— EXERCISE —
The entries below contain a stretch that opens with the line containing "Lemma synthesize_features_ok fs" and closes with the line containing "Proof. unfold feature_event."; set down that stretch exactly, both ends included, and nothing else.

Dataset entries

[Start of section]

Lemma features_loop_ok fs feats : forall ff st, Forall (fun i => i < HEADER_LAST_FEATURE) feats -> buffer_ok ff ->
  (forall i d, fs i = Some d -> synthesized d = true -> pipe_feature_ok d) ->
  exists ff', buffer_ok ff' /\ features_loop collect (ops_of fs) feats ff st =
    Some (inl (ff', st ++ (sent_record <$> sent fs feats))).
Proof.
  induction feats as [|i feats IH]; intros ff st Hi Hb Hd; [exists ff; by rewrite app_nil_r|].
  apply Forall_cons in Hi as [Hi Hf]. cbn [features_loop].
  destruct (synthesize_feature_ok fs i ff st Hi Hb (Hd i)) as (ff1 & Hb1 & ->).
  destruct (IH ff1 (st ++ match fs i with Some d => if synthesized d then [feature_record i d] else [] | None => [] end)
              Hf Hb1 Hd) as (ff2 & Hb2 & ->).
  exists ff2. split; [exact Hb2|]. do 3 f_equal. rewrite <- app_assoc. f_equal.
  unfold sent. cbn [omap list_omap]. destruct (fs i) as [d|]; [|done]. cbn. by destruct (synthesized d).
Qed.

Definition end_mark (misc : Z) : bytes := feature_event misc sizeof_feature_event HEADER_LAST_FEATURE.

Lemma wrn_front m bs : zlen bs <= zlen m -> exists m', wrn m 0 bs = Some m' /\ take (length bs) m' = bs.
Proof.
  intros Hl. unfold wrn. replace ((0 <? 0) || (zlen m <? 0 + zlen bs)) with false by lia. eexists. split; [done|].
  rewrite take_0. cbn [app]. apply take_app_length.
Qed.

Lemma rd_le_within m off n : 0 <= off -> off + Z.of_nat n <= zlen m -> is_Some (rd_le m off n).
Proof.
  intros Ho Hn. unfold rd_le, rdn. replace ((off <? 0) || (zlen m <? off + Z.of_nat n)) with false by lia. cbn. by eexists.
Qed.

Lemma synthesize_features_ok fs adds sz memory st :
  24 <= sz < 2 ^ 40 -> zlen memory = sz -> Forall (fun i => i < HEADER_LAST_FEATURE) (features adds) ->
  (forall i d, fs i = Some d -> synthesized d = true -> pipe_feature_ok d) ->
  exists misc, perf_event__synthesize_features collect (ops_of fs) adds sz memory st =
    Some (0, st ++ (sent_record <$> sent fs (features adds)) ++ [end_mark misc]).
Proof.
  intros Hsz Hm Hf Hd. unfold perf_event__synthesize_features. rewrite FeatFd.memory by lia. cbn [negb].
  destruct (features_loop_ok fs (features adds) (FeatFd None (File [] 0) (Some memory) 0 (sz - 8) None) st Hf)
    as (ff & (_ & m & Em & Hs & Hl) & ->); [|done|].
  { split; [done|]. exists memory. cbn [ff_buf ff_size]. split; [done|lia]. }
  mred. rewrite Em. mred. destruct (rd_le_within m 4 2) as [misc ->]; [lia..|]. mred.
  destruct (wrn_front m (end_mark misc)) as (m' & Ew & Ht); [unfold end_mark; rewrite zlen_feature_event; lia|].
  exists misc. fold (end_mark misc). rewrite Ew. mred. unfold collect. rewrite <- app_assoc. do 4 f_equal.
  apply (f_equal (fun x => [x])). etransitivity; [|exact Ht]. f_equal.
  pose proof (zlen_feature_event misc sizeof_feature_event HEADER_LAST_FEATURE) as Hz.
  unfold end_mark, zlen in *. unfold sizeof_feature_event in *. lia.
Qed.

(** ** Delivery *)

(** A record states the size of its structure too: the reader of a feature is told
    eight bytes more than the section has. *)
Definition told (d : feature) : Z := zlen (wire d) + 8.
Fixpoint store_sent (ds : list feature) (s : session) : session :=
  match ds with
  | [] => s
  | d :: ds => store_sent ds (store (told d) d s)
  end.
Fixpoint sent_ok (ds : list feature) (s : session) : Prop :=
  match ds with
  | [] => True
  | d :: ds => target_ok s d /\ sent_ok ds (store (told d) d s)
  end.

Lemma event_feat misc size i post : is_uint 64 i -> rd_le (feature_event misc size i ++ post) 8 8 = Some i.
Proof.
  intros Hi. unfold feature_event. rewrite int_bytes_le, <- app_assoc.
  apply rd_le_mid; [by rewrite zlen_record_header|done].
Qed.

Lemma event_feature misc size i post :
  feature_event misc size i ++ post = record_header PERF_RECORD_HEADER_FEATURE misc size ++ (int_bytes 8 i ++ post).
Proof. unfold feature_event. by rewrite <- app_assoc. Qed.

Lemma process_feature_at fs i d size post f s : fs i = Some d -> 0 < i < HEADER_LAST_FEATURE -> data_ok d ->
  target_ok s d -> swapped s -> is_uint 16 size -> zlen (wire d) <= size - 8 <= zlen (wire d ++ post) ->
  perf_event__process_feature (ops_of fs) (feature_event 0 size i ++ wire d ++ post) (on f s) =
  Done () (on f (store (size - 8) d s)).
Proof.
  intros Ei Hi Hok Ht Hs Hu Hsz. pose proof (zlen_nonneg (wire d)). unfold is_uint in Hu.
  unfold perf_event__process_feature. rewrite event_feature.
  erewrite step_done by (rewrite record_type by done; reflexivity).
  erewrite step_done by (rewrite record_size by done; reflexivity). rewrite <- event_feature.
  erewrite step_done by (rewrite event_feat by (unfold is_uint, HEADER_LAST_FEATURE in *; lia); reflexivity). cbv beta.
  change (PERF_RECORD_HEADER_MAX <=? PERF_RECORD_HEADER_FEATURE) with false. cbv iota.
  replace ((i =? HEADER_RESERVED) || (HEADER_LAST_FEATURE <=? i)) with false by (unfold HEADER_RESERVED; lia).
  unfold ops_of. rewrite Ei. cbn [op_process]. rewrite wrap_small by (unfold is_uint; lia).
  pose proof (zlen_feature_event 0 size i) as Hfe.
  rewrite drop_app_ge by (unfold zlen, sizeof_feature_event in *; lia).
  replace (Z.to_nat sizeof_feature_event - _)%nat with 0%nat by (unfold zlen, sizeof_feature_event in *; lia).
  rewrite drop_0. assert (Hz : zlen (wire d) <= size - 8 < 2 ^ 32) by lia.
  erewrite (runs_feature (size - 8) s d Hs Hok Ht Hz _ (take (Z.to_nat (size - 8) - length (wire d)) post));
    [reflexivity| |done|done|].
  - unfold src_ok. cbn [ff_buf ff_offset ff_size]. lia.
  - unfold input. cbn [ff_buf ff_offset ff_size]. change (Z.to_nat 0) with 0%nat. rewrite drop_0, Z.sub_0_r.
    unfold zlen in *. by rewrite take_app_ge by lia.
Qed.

[End of section]

— ANSWER SPACE —
Lemma synthesize_features_ok fs adds sz memory st :
  24 <= sz < 2 ^ 40 -> zlen memory = sz -> Forall (fun i => i < HEADER_LAST_FEATURE) (features adds) ->
  (forall i d, fs i = Some d -> synthesized d = true -> pipe_feature_ok d) ->
  exists misc, perf_event__synthesize_features collect (ops_of fs) adds sz memory st =
    Some (0, st ++ (sent_record <$> sent fs (features adds)) ++ [end_mark misc]).
Proof.
  intros Hsz Hm Hf Hd. unfold perf_event__synthesize_features. rewrite FeatFd.memory by lia. cbn [negb].
  destruct (features_loop_ok fs (features adds) (FeatFd None (File [] 0) (Some memory) 0 (sz - 8) None) st Hf)
    as (ff & (_ & m & Em & Hs & Hl) & ->); [|done|].
  { split; [done|]. exists memory. cbn [ff_buf ff_size]. split; [done|lia]. }
  mred. rewrite Em. mred. destruct (rd_le_within m 4 2) as [misc ->]; [lia..|]. mred.
  destruct (wrn_front m (end_mark misc)) as (m' & Ew & Ht); [unfold end_mark; rewrite zlen_feature_event; lia|].
  exists misc. fold (end_mark misc). rewrite Ew. mred. unfold collect. rewrite <- app_assoc. do 4 f_equal.
  apply (f_equal (fun x => [x])). etransitivity; [|exact Ht]. f_equal.
  pose proof (zlen_feature_event misc sizeof_feature_event HEADER_LAST_FEATURE) as Hz.
  unfold end_mark, zlen in *. unfold sizeof_feature_event in *. lia.
Qed.

(** ** Delivery *)

(** A record states the size of its structure too: the reader of a feature is told
    eight bytes more than the section has. *)
Definition told (d : feature) : Z := zlen (wire d) + 8.
Fixpoint store_sent (ds : list feature) (s : session) : session :=
  match ds with
  | [] => s
  | d :: ds => store_sent ds (store (told d) d s)
  end.
Fixpoint sent_ok (ds : list feature) (s : session) : Prop :=
  match ds with
  | [] => True
  | d :: ds => target_ok s d /\ sent_ok ds (store (told d) d s)
  end.

Lemma event_feat misc size i post : is_uint 64 i -> rd_le (feature_event misc size i ++ post) 8 8 = Some i.
Proof.
  intros Hi. unfold feature_event. rewrite int_bytes_le, <- app_assoc.
  apply rd_le_mid; [by rewrite zlen_record_header|done].
Qed.

Lemma event_feature misc size i post :
  feature_event misc size i ++ post = record_header PERF_RECORD_HEADER_FEATURE misc size ++ (int_bytes 8 i ++ post).
Proof. unfold feature_event. by rewrite <- app_assoc. Qed.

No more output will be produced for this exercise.